» WHAT THE TASK REQUIRES
Extract each line holding the word "ArgText" from the entries.

» DATA TO USE
(* ===== verification/Store.v ===== *)
(** * The Postgres persistence layer for jobs ([internal/store/store.go], [list.go])

    Each SQL text is a statement of type [sql]; each exported method is the program that
    sends it and maps the outcome to the package's sentinel errors. *)
From S2P Require Import Prelude GoStd Models Interfaces Db Effects.
Open Scope Z_scope.

(** ** Shared pieces of the statements on [jobs] *)

(** The trigger [trg_jobs_set_updated_at]. *)
Definition set_updated_at (now : Z) (r : Job) : Job := {| r with Job.UpdatedAt := now |}.

(** [UPDATE jobs SET set WHERE cond RETURNING *]: the updated rows and the new tables. *)
Definition update_jobs (cond : Job → bool) (set : Job → Job) (now : Z) (d : DB) : list Job * DB :=
  let upd := λ r, set_updated_at now (set r) in
  (update_returning cond upd (tbl_jobs d),
   {| d with tbl_jobs := update_where cond upd (tbl_jobs d) |}).

Definition id_is (id : uuid) (r : Job) : bool := bool_decide (Job.ID r = id).
Definition status_is (s : Status) (r : Job) : bool := bool_decide (Job.Status r = s).
Definition tenant_is (t : uuid) (r : Job) : bool := bool_decide (Job.TenantID r = t).

Section Store.
Context `{Postgres} {R : Type}.

(** ** CreateJob *)

(** The row an INSERT of [job] stores: the listed columns from the parameters, the others
    from the column defaults. *)
Definition inserted_row (job : Job) (payload : RawMessage) (now : Z) : Job := {|
  Job.ID := Job.ID job;
  Job.TenantID := Job.TenantID job;
  Job.QueueName := Job.QueueName job;
  Job.JobType := Job.JobType job;
  Job.Payload := payload;
  Job.Status := Job.Status job;
  Job.Result := RawNil;
  Job.ErrorMessage := None;
  Job.RetryCount := 0;
  Job.MaxRetries := Job.MaxRetries job;
  Job.ScheduledAt := pg_ts <$> Job.ScheduledAt job;
  Job.StartedAt := None;
  Job.CompletedAt := None;
  Job.CreatedAt := now;
  Job.UpdatedAt := now;
|}.

(** The parameters are encoded, then the NOT NULL, primary key and foreign key constraints
    are checked. *)
Definition insert_job_stmt (job : Job) : sql Job := λ now _ d,
  if negb (in_int32 (Job.MaxRetries job)) then (inl pgx_int4_range, d)
  else match jsonb_param (Job.Payload job) with
  | inl e => (inl e, d)
  | inr RawNil => (inl pg_not_null_violation, d)
  | inr payload =>
      match tbl_jobs d !! Job.ID job, tbl_tenants d !! Job.TenantID job with
      | Some _, _ => (inl pg_unique_violation, d)
      | None, None => (inl pg_foreign_key_violation, d)
      | None, Some _ =>
          let r := inserted_row job payload now in
          (inr r, {| d with tbl_jobs := <[Job.ID job := r]> (tbl_jobs d) |})
      end
  end.

(** On success the caller's struct becomes the inserted row. *)
Definition CreateJob (job : Job) : prog R (result Job) := exec_sql (insert_job_stmt job).

(** ** GetJob *)

Definition get_job_stmt (tenantID id : uuid) : sql Job := λ _ _ d,
  (query_row (select_where (λ r, id_is id r && tenant_is tenantID r) (tbl_jobs d)), d).

Definition GetJob (tenantID id : uuid) : prog R (result Job) :=
  let! r := exec_sql (get_job_stmt tenantID id) in
  Ret match r with
      | inl e => if errors_Is e PgxErrNoRows then inl (ESentinel ErrJobNotFound)
                 else inl (EWrap "get job" e)
      | inr job => inr job
      end.

(** ** ClaimJob *)

Definition claim_job_stmt (id : uuid) : sql Job := λ now _ d,
  let '(rs, d') :=
    update_jobs (λ r, id_is id r && status_is StatusPending r)
      (λ r, {| r with Job.Status := StatusProcessing; Job.StartedAt := Some now |}) now d in
  (query_row rs, d').

Definition ClaimJob (id : uuid) : prog R (result Job) :=
  let! r := exec_sql (claim_job_stmt id) in
  Ret match r with
      | inl e => if errors_Is e PgxErrNoRows then inl (ESentinel ErrJobNotClaimable)
                 else inl (EWrap "claim job" e)
      | inr job => inr job
      end.

(** ** MarkCompleted *)

Definition mark_completed_stmt (id : uuid) (res : RawMessage) : sql unit := λ now _ d,
  match jsonb_param res with
  | inl e => (inl e, d)
  | inr res' =>
      (inr tt, (update_jobs (id_is id)
                  (λ r, {| r with Job.Status := StatusCompleted; Job.Result := res';
                           Job.ErrorMessage := None; Job.CompletedAt := Some now |}) now d).2)
  end.

Definition MarkCompleted (id : uuid) (res : RawMessage) : prog R (option error) :=
  let! r := exec_sql (mark_completed_stmt id res) in Ret (err_of r).

(** ** MarkForRetry *)

Definition mark_for_retry_stmt (id : uuid) (retryCount : Z) (errMsg : string) : sql unit :=
  λ now _ d,
  if negb (in_int32 retryCount) then (inl pgx_int4_range, d)
  else (inr tt, (update_jobs (id_is id)
                   (λ r, {| r with Job.Status := StatusPending; Job.RetryCount := retryCount;
                            Job.ErrorMessage := Some errMsg |}) now d).2).

Definition MarkForRetry (id : uuid) (retryCount : Z) (errMsg : string) : prog R (option error) :=
  let! r := exec_sql (mark_for_retry_stmt id retryCount errMsg) in Ret (err_of r).

(** ** DeadLetter *)

Definition fail_job_stmt (id : uuid) (attempts : Z) (reason : string) : sql unit := λ now _ d,
  if negb (in_int32 attempts) then (inl pgx_int4_range, d)
  else (inr tt, (update_jobs (id_is id)
                   (λ r, {| r with Job.Status := StatusFailed; Job.RetryCount := attempts;
                            Job.ErrorMessage := Some reason; Job.CompletedAt := Some now |})
                   now d).2).

(** [INSERT INTO dead_letter_queue .. SELECT .. FROM jobs WHERE id = $1 ON CONFLICT (job_id)
    DO UPDATE SET reason, attempts]. *)
Definition upsert_dlq (reason : string) (attempts now : Z) (t : gmap uuid DLQRow) (r : Job)
    : gmap uuid DLQRow :=
  <[Job.ID r :=
      match t !! Job.ID r with
      | Some old => {| old with DLQRow.Reason := reason; DLQRow.Attempts := attempts |}
      | None => {| DLQRow.JobID := Job.ID r; DLQRow.TenantID := Job.TenantID r;
                   DLQRow.Reason := reason; DLQRow.Attempts := attempts;
                   DLQRow.CreatedAt := now |}
      end]> t.

Definition insert_dlq_stmt (id : uuid) (reason : string) (attempts : Z) : sql unit := λ now _ d,
  if negb (in_int32 attempts) then (inl pgx_int4_range, d)
  else (inr tt, {| d with tbl_dead_letter_queue :=
                     foldl (upsert_dlq reason attempts now) (tbl_dead_letter_queue d)
                       (select_where (id_is id) (tbl_jobs d)) |}).

Definition dead_letter_tx (id : uuid) (attempts : Z) (reason : string) : tx unit :=
  TxStmt (fail_job_stmt id attempts reason) (λ r,
  match r with
  | inl e => TxFail e
  | inr _ =>
      TxStmt (insert_dlq_stmt id reason attempts) (λ r',
      match r' with inl e => TxFail e | inr _ => TxCommit tt end)
  end).

Definition DeadLetter (id : uuid) (attempts : Z) (reason : string) : prog R (option error) :=
  let! r := exec_tx (dead_letter_tx id attempts reason) in Ret (err_of r).

(** ** ListJobs

    The WHERE clause is assembled as text with numbered placeholders next to the argument
    list; a condition is kept as its column and the placeholder's number. *)
Record JobFilter := mkJobFilter { Queue : string; StatusF : string; Limit : Z; Offset : Z }.

Inductive arg := ArgUUID (u : uuid) | ArgText (s : string) | ArgInt (z : Z).
Inductive column := col_tenant_id | col_queue_name | col_status.

Definition column_is (c : column) (a : option arg) (r : Job) : bool :=
  match c, a with
  | col_tenant_id, Some (ArgUUID u) => bool_decide (Job.TenantID r = u)
  | col_queue_name, Some (ArgText s) => bool_decide (Job.QueueName r = s)
  | col_status, Some (ArgText s) => bool_decide (Job.Status r = s)
  | _, _ => false
  end.

(** Placeholder [$n] is the [n]-th argument, counting from 1. *)
Definition placeholder (args : list arg) (n : nat) : option arg :=
  match n with O => None | S i => args !! i end.

Definition add_cond (c : column) (v : string) (ac : list arg * list (column * nat))
    : list arg * list (column * nat) :=
  if decide (v = EmptyString) then ac
  else let args := ac.1 ++ [ArgText v] in (args, ac.2 ++ [(c, length args)]).

Definition list_where (tenantID : uuid) (f : JobFilter) : list arg * list (column * nat) :=
  add_cond col_status (StatusF f)
    (add_cond col_queue_name (Queue f) ([ArgUUID tenantID], [(col_tenant_id, 1%nat)])).

Definition where_holds (args : list arg) (conds : list (column * nat)) (r : Job) : bool :=
  forallb (λ cn : column * nat, column_is cn.1 (placeholder args cn.2) r) conds.

Definition count_stmt (args : list arg) (conds : list (column * nat)) : sql Z := λ _ _ d,
  (inr (Z.of_nat (length (select_where (where_holds args conds) (tbl_jobs d)))), d).

Definition pg_invalid_limit : error := EPg "2201W".
Definition pg_invalid_offset : error := EPg "2201X".

Definition page_stmt (args : list arg) (conds : list (column * nat)) (lim off : nat)
    : sql (list Job) := λ _ _ d,
  match placeholder args lim, placeholder args off with
  | Some (ArgInt l), Some (ArgInt o) =>
      if l <? 0 then (inl pg_invalid_limit, d)
      else if o <? 0 then (inl pg_invalid_offset, d)
      else (inr (take (Z.to_nat l) (drop (Z.to_nat o)
                   (pg_order_by (λ r, - Job.CreatedAt r)
                      (select_where (where_holds args conds) (tbl_jobs d))))), d)
  | _, _ => (inl (EPg "42P02"), d)
  end.

Definition ListJobs (tenantID : uuid) (f : JobFilter) : prog R (result (list Job * Z)) :=
  let '(args, conds) := list_where tenantID f in
  let! total := exec_sql (count_stmt args conds) in
  match total with
  | inl e => Ret (inl (EWrap "count jobs" e))
  | inr n =>
      let args' := args ++ [ArgInt (Limit f); ArgInt (Offset f)] in
      let! page := exec_sql (page_stmt args' conds (length args' - 1) (length args')) in
      Ret match page with
          | inl e => inl (EWrap "list jobs" e)
          | inr jobs => inr (jobs, n)
          end
  end.

(** ** RetryJob *)

Definition select_status_stmt (tenantID id : uuid) : sql Status := λ _ _ d,
  (query_row (Job.Status <$> select_where (λ r, id_is id r && tenant_is tenantID r)
                               (tbl_jobs d)), d).

Definition reset_job_stmt (id : uuid) : sql Job := λ now _ d,
  let '(rs, d') :=
    update_jobs (id_is id)
      (λ r, {| r with Job.Status := StatusPending; Job.RetryCount := 0;
               Job.ErrorMessage := None; Job.Result := RawNil;
               Job.StartedAt := None; Job.CompletedAt := None |}) now d in
  (query_row rs, d').

Definition delete_dlq_stmt (id : uuid) : sql unit := λ _ _ d,
  (inr tt, {| d with tbl_dead_letter_queue :=
                delete_where (λ r, bool_decide (DLQRow.JobID r = id)) (tbl_dead_letter_queue d) |}).

Definition retry_job_tx (tenantID id : uuid) : tx Job :=
  TxStmt (select_status_stmt tenantID id) (λ st,
  match st with
  | inl e => if errors_Is e PgxErrNoRows then TxFail (ESentinel ErrJobNotFound)
             else TxFail (EWrap "load job for retry" e)
  | inr status =>
      if negb (bool_decide (status = StatusFailed)) then TxFail (ESentinel ErrJobNotRetryable)
      else
        TxStmt (reset_job_stmt id) (λ rj,
        match rj with
        | inl e => TxFail (EWrap "reset job for retry" e)
        | inr job =>
            TxStmt (delete_dlq_stmt id) (λ rd,
            match rd with
            | inl e => TxFail (EWrap "clear dead-letter row" e)
            | inr _ => TxCommit job
            end)
        end)
  end).

Definition RetryJob (tenantID id : uuid) : prog R (result Job) :=
  exec_tx (retry_job_tx tenantID id).

(** ** CancelJob *)

Definition cancel_job_stmt (tenantID id : uuid) : sql Job := λ now _ d,
  let '(rs, d') :=
    update_jobs (λ r, id_is id r && tenant_is tenantID r && status_is StatusPending r)
      (λ r, {| r with Job.Status := StatusCancelled; Job.CompletedAt := Some now |}) now d in
  (query_row rs, d').

Definition job_exists_stmt (tenantID id : uuid) : sql bool := λ _ _ d,
  (inr (match select_where (λ r, id_is id r && tenant_is tenantID r) (tbl_jobs d) with
        | [] => false | _ => true end), d).

Definition jobExists (tenantID id : uuid) : prog R (result bool) :=
  let! r := exec_sql (job_exists_stmt tenantID id) in
  Ret match r with
      | inl e => inl (EWrap "check job exists" e)
      | inr b => inr b
      end.

Definition CancelJob (tenantID id : uuid) : prog R (result Job) :=
  let! r := exec_sql (cancel_job_stmt tenantID id) in
  match r with
  | inr job => Ret (inr job)
  | inl e =>
      if errors_Is e PgxErrNoRows then
        let! ex := jobExists tenantID id in
        Ret match ex with
            | inl e' => inl e'
            | inr false => inl (ESentinel ErrJobNotFound)
            | inr true => inl (ESentinel ErrJobNotCancellable)
            end
      else Ret (inl (EWrap "cancel job" e))
  end.
End Store.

» EXERCISE SOLUTION
Inductive arg := ArgUUID (u : uuid) | ArgText (s : string) | ArgInt (z : Z).
  | col_queue_name, Some (ArgText s) => bool_decide (Job.QueueName r = s)
  | col_status, Some (ArgText s) => bool_decide (Job.Status r = s)
  else let args := ac.1 ++ [ArgText v] in (args, ac.2 ++ [(c, length args)]).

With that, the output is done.